I mean the phenomenon that happens when a language borrows a word, but it gets replaced by a similar-sounding word that is already in the language like from Spanish 'aguacate' to 'avocado' or 'echeque mat' from French to 'check mate' in English?
Your examples are very different. While Spanish avocado might be an instance of folk etymology (history of Spanish is not my area of expertise and I don't feel comfortable commenting on this based on the OED), I will argue English checkmate is not.
Not sure why you think one word replaces the other in the case of checkmate. If we trust the OED, it says it was borrowed from Old French eschec , -ek , -eq , eschac. Loss of Anlaut e- in English in French borrowings is a well-known phonetic change, cf. squire - Old French esquier, escuier; scarf - Old Northern French escarpe etc.
Generally, what you’re trying to describe how a loan word may get changed is known as assimilation, which occurs because of the differences in phonetic/phonological constraints of the donor and recipient languages (this is standard terminology). Sometimes a loan word gets morphologically reanalyzed as well. All of those are different ways how a loan word may be integrated (or nativized) in the recipient language; cf. the screenshot below from Haspelmath 2009 (in Loanwords in the World's Languages: A Comparative Handbook)

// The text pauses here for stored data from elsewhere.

(** The server does not answer: one request, one warning. *)
Lemma request_error_warns_once_witness :
  exists msg t,
    printVersionMismatchWarning (process local (unreachable refused) [])
      (withServer "localhost:2746") (root (process local (unreachable refused) [])) = (t, tt)
    /\ t = [EvNewAPIClient tt; EvNewInfoServiceClient;
            EvGetVersion tt mkGetVersionRequest; EvWarnf msg]
    /\ contains msg refused.
Proof.
  destruct (request_error_warns_once (process local (unreachable refused) [])
              (withServer "localhost:2746") (root (process local (unreachable refused) []))
              "localhost:2746" tt (unreachable refused)
              {| GetVersion := fun _ _ => Err {| Error := refused |} |}
              {| Error := refused |} eq_refl eq_refl eq_refl eq_refl)
    as (msg & t & Hrun & Ht & Hw & Hc & _).
  exists msg, t. repeat split; assumption.
Defined.

(** Server [v3.3.8] against CLI [v3.4.0]: a warning with both tags. *)
Lemma compare_by_tag_equality_witness :
  exists msg t,
    printVersionMismatchWarning (process local (serving older) [])
      (withServer "localhost:2746") (root (process local (serving older) [])) = (t, tt)
    /\ warnings t = [msg]
    /\ contains msg "v3.4.0"
    /\ contains msg "v3.3.8".
Proof.
  destruct (proj2 (compare_by_tag_equality (process local (serving older) [])
                     (withServer "localhost:2746") (root (process local (serving older) []))
                     "localhost:2746" tt (serving older)
                     {| GetVersion := fun _ _ => Ok older |} older
                     eq_refl eq_refl eq_refl eq_refl))
    as (msg & t & Hrun & Ht & Hw & Hl & Hr); [discriminate |].
  exists msg, t. repeat split; assumption.
Defined.
(** [shift_const] turns shifts by literals into divisions and products by the
    power of two, [cunfold] exposes the intervals and the wrap-around, [clia]
    and [cnia] then decide. *)
Ltac shift_const :=
  repeat match goal with
  | |- context [Z.shiftr ?a (Zpos ?p)] =>
      rewrite (Z.shiftr_div_pow2 a (Zpos p)) by lia
  | H : context [Z.shiftr ?a (Zpos ?p)] |- _ =>
      rewrite (Z.shiftr_div_pow2 a (Zpos p)) in H by lia
  | |- context [Z.shiftl ?a (Zpos ?p)] =>
      rewrite (Z.shiftl_mul_pow2 a (Zpos p)) by lia
  | H : context [Z.shiftl ?a (Zpos ?p)] |- _ =>
      rewrite (Z.shiftl_mul_pow2 a (Zpos p)) in H by lia
  | |- context [2 ^ Zpos ?p] =>
      let v := eval vm_compute in (2 ^ Zpos p) in change (2 ^ Zpos p) with v
  | H : context [2 ^ Zpos ?p] |- _ =>
      let v := eval vm_compute in (2 ^ Zpos p) in change (2 ^ Zpos p) with v in H
  end.

Ltac cranges :=
  unfold int16, int32, uint16, uint32, uint8 in *.
Ltac clia := cranges; shift_const; Z.to_euclidean_division_equations; lia.
Ltac cnia := cranges; shift_const; Z.to_euclidean_division_equations; nia.

(** Removes the wrap-arounds of the goal whose argument is provably in range. *)
Ltac cexact :=
  repeat match goal with
  | |- context [s32 ?z] => rewrite (s32_id z) by (solve [clia | cnia])
  | |- context [s16 ?z] => rewrite (s16_id z) by (solve [clia | cnia])
  | |- context [u32 ?z] => rewrite (u32_id z) by (solve [clia | cnia])
  end.
(* ===== verification/RingBuffer.v ===== *)
(** * Ring buffer (common_audio/ring_buffer.c, ring_buffer.h)

    The circular byte buffer with its wrap flag: creation, initialisation,
    write, read (copying or by pointer), moving the read position in both
    directions. The memory block is a list of bytes, [size_t] fields are [Z]
    with the 64-bit wrap-around of the unsigned subtractions written out, the
    casts to [int] are [s32]; [NULL] is [None].

    [Spec] is the abstract object, a queue of the readable bytes together with
    the already consumed bytes that a negative move can bring back; the
    theorems show that every operation refines it and keeps [rb_wf]. *)

From S2P Require Import Prelude.

Module RingBuffer.

Inductive Wrap := SAME_WRAP | DIFF_WRAP.

Record RingBuffer := mkRingBuffer {
  read_pos : Z;
  write_pos : Z;
  element_count : Z;
  element_size : Z;
  rw_wrap : Wrap;
  data : list Z
}.

(** Where the pointer stored through [data_ptr] leads. *)
Inductive DataPtr := NullPtr | InBuffer (off : Z) | InData.

Definition WebRtc_available_read (self : option RingBuffer) : Z :=
  match self with
  | None => 0
  | Some self =>
      match rw_wrap self with
      | SAME_WRAP => u64 (write_pos self - read_pos self)
      | DIFF_WRAP => u64 (u64 (element_count self - read_pos self) + write_pos self)
      end
  end.

Definition WebRtc_available_write (self : option RingBuffer) : Z :=
  match self with
  | None => 0
  | Some self => u64 (element_count self - WebRtc_available_read (Some self))
  end.

Record Regions := mkRegions {
  data_ptr_1 : Z;
  data_ptr_bytes_1 : Z;
  data_ptr_2 : option Z;
  data_ptr_bytes_2 : Z;
  read_elements : Z
}.

Definition GetBufferReadRegions (buf : RingBuffer) (count : Z) : Regions :=
  let readable_elements := WebRtc_available_read (Some buf) in
  let read_elements :=
    if readable_elements <? count then readable_elements else count in
  let margin := u64 (element_count buf - read_pos buf) in
  if margin <? read_elements then
    {| data_ptr_1 := u64 (read_pos buf * element_size buf);
       data_ptr_bytes_1 := u64 (margin * element_size buf);
       data_ptr_2 := Some 0;
       data_ptr_bytes_2 := u64 (u64 (read_elements - margin) * element_size buf);
       read_elements := read_elements |}
  else
    {| data_ptr_1 := u64 (read_pos buf * element_size buf);
       data_ptr_bytes_1 := u64 (read_elements * element_size buf);
       data_ptr_2 := None;
       data_ptr_bytes_2 := 0;
       read_elements := read_elements |}.

Definition WebRtc_InitBuffer (self : RingBuffer) : option RingBuffer :=
  d ← memset (data self) 0 0 (Z.to_nat (u64 (element_count self * element_size self)));
  Some (mkRingBuffer 0 0 (element_count self) (element_size self) SAME_WRAP d).

(** [malloc_self] tells whether the allocation of the header succeeds and
    [malloc] gives the block returned for a request, with its indeterminate
    contents, or [None]. The outer option is undefined behaviour, the inner one
    the returned pointer. *)
Definition WebRtc_CreateBuffer (malloc_self : bool) (malloc : Z → option (list Z))
    (count size : Z) : option (option RingBuffer) :=
  if (count =? 0) || (size =? 0) then Some None
  else if negb malloc_self then Some None
  else match malloc (u64 (count * size)) with
       | None => Some None
       | Some block =>
           b ← WebRtc_InitBuffer (mkRingBuffer 0 0 count size SAME_WRAP block);
           Some (Some b)
       end.
(* ===== verification/MinMax.v ===== *)
(** * Extreme values of a vector
    (common_audio/signal_processing/min_max_operations.c)

    The generic C versions of the maxima, minima and their positions. All scans
    are instances of two patterns, a running extremum and a running extremum
    with its index, which [scan_value] and [scan_index] verify once for any
    order ([wt]) and any key ([key]); the theorems instantiate them. *)

From S2P Require Import Prelude.

Module MinMax.

Definition WEBRTC_SPL_WORD16_MAX : Z := 32767.
Definition WEBRTC_SPL_WORD16_MIN : Z := -32768.
Definition WEBRTC_SPL_WORD32_MAX : Z := 2147483647.
Definition WEBRTC_SPL_WORD32_MIN : Z := -2147483648.

Definition WebRtcSpl_MaxAbsValueW16C (vector : list Z) (length : nat) : option Z :=
  _ ← dcheck (0 <? length)%nat;
  maximum ← for_loop length 0 (λ i maximum,
    x ← vector !! i;
    let absolute := s32 (Z.abs x) in
    Some (if maximum <? absolute then absolute else maximum)) 0;
  let maximum :=
    if WEBRTC_SPL_WORD16_MAX <? maximum then WEBRTC_SPL_WORD16_MAX else maximum in
  Some (s16 maximum).

(** The locals are unsigned, to hold the magnitude of INT_MIN. *)
Definition WebRtcSpl_MaxAbsValueW32C (vector : list Z) (length : nat) : option Z :=
  _ ← dcheck (0 <? length)%nat;
  maximum ← for_loop length 0 (λ i maximum,
    x ← vector !! i;
    let absolute :=
      if negb (x =? WEBRTC_SPL_WORD32_MIN) then u32 (s32 (Z.abs x))
      else u32 (WEBRTC_SPL_WORD32_MAX + 1) in
    Some (if maximum <? absolute then absolute else maximum)) 0;
  let maximum :=
    if maximum <? WEBRTC_SPL_WORD32_MAX then maximum else WEBRTC_SPL_WORD32_MAX in
  Some (s32 maximum).

Definition WebRtcSpl_MaxValueW16C (vector : list Z) (length : nat) : option Z :=
  _ ← dcheck (0 <? length)%nat;
  for_loop length 0 (λ i maximum,
    x ← vector !! i; Some (if maximum <? x then x else maximum)) WEBRTC_SPL_WORD16_MIN.

Definition WebRtcSpl_MaxValueW32C (vector : list Z) (length : nat) : option Z :=
  _ ← dcheck (0 <? length)%nat;
  for_loop length 0 (λ i maximum,
    x ← vector !! i; Some (if maximum <? x then x else maximum)) WEBRTC_SPL_WORD32_MIN.

Definition WebRtcSpl_MinValueW16C (vector : list Z) (length : nat) : option Z :=
  _ ← dcheck (0 <? length)%nat;
  for_loop length 0 (λ i minimum,
    x ← vector !! i; Some (if x <? minimum then x else minimum)) WEBRTC_SPL_WORD16_MAX.

Definition WebRtcSpl_MinValueW32C (vector : list Z) (length : nat) : option Z :=
  _ ← dcheck (0 <? length)%nat;
  for_loop length 0 (λ i minimum,
    x ← vector !! i; Some (if x <? minimum then x else minimum)) WEBRTC_SPL_WORD32_MAX.

(** The loop state of the index scans is the pair (index, extremum). *)
Definition WebRtcSpl_MaxAbsIndexW16 (vector : list Z) (length : nat) : option nat :=
  _ ← dcheck (0 <? length)%nat;
  r ← for_loop length 0 (λ i '(index, maximum),
    x ← vector !! i;
    let absolute := s32 (Z.abs x) in
    Some (if maximum <? absolute then (i, absolute) else (index, maximum))) (0%nat, 0);
  Some r.1.

Definition WebRtcSpl_MaxIndexW16 (vector : list Z) (length : nat) : option nat :=
  _ ← dcheck (0 <? length)%nat;
  r ← for_loop length 0 (λ i '(index, maximum),
    x ← vector !! i;
    Some (if maximum <? x then (i, x) else (index, maximum))) (0%nat, WEBRTC_SPL_WORD16_MIN);
  Some r.1.

Definition WebRtcSpl_MaxIndexW32 (vector : list Z) (length : nat) : option nat :=
  _ ← dcheck (0 <? length)%nat;
  r ← for_loop length 0 (λ i '(index, maximum),
    x ← vector !! i;
    Some (if maximum <? x then (i, x) else (index, maximum))) (0%nat, WEBRTC_SPL_WORD32_MIN);
  Some r.1.

Definition WebRtcSpl_MinIndexW16 (vector : list Z) (length : nat) : option nat :=
  _ ← dcheck (0 <? length)%nat;
  r ← for_loop length 0 (λ i '(index, minimum),
    x ← vector !! i;
    Some (if x <? minimum then (i, x) else (index, minimum))) (0%nat, WEBRTC_SPL_WORD16_MAX);
  Some r.1.

Definition WebRtcSpl_MinIndexW32 (vector : list Z) (length : nat) : option nat :=
  _ ← dcheck (0 <? length)%nat;
  r ← for_loop length 0 (λ i '(index, minimum),
    x ← vector !! i;
    Some (if x <? minimum then (i, x) else (index, minimum))) (0%nat, WEBRTC_SPL_WORD32_MAX);
  Some r.1.

(** Returns the values stored through [min_val] and [max_val]. *)
Definition WebRtcSpl_MinMaxW16 (vector : list Z) (length : nat) : option (Z * Z) :=
  _ ← dcheck (0 <? length)%nat;
  for_loop length 0 (λ i '(minimum, maximum),
    x ← vector !! i;
    Some (if x <? minimum then x else minimum, if maximum <? x then x else maximum))
    (WEBRTC_SPL_WORD16_MAX, WEBRTC_SPL_WORD16_MIN).

Definition WebRtcSpl_MaxAbsElementW16 (vector : list Z) (length : nat) : option Z :=
  '(min_val, max_val) ← WebRtcSpl_MinMaxW16 vector length;
  Some (if (min_val =? max_val) || (min_val <? -i max_val) then min_val else max_val).

(** ** The two scans *)

(** [r] is the extremum of the keys of [l]: attained, and no key beats it. *)
Definition extremum (wt key : Z → Z) (l : list Z) (r : Z) : Prop :=
  (∃ x, x ∈ l ∧ r = key x) ∧ ∀ x, x ∈ l → wt (key x) ≤ wt r.
Lemma ScaleAndAddVectorsWithRound_status_witness :
  wp (WebRtcSpl_ScaleAndAddVectorsWithRoundC [10; 20; 30; 40] (Some 0%nat) 3 (Some 2%nat) 5 2
        (Some 0%nat) 2) (λ '(r, m'),
    r = 0 ∧ wrote [10; 20; 30; 40] 0 2 (λ i,
      s16 (Z.shiftr (s32 ([10; 20; 30; 40] !!! (0 + i)%nat * 3 +
                          [10; 20; 30; 40] !!! (2 + i)%nat * 5 + s32 (2 ^ 2) / 2)) 2)) m').
Proof.
  refine (proj2 (ScaleAndAddVectorsWithRound_status [10; 20; 30; 40] (Some 0%nat) (Some 2%nat)
    (Some 0%nat) 3 5 2 2 _ _ _ _ _) _).
  - repeat constructor; unfold int16; lia.
  - unfold int16. lia.
  - unfold int16. lia.
  - intros p [ [= <-] | [ [= <-] | [= <-] ] ]; simpl; lia.
  - intros p o [ [= <-] | [= <-] ] [= <-]; unfold reads_ahead; lia.
  - lia.
Defined.

End VectorOps.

This is called an "expressive loan": when a loanword is reanalyzed to fit into the patterns of the new language.
If an unfamiliar, archaic, or foreign word shifts into something meaningful in the new language, such as expatriate → ex-patriot or Alzheimer's Disease → old-timer's disease, then that's called an "eggcorn". And if the loanword keeps its original form but is given an incorrect etymology in the new language, that's a "folk etymology". There's significant overlap between these three.
I think you're referring to a "folk etymology", where the form or linguistic analysis of a word changes because people don't know the actual history of the word. Hence the original Nahuatl word for avocado "ahuakatl" → Spanish aguacate is attested in 1697 as "Avogato pear", subsequently avocato, avigato, avocado. "Avocado" is said to be influenced by Spanish avocado "lawyer".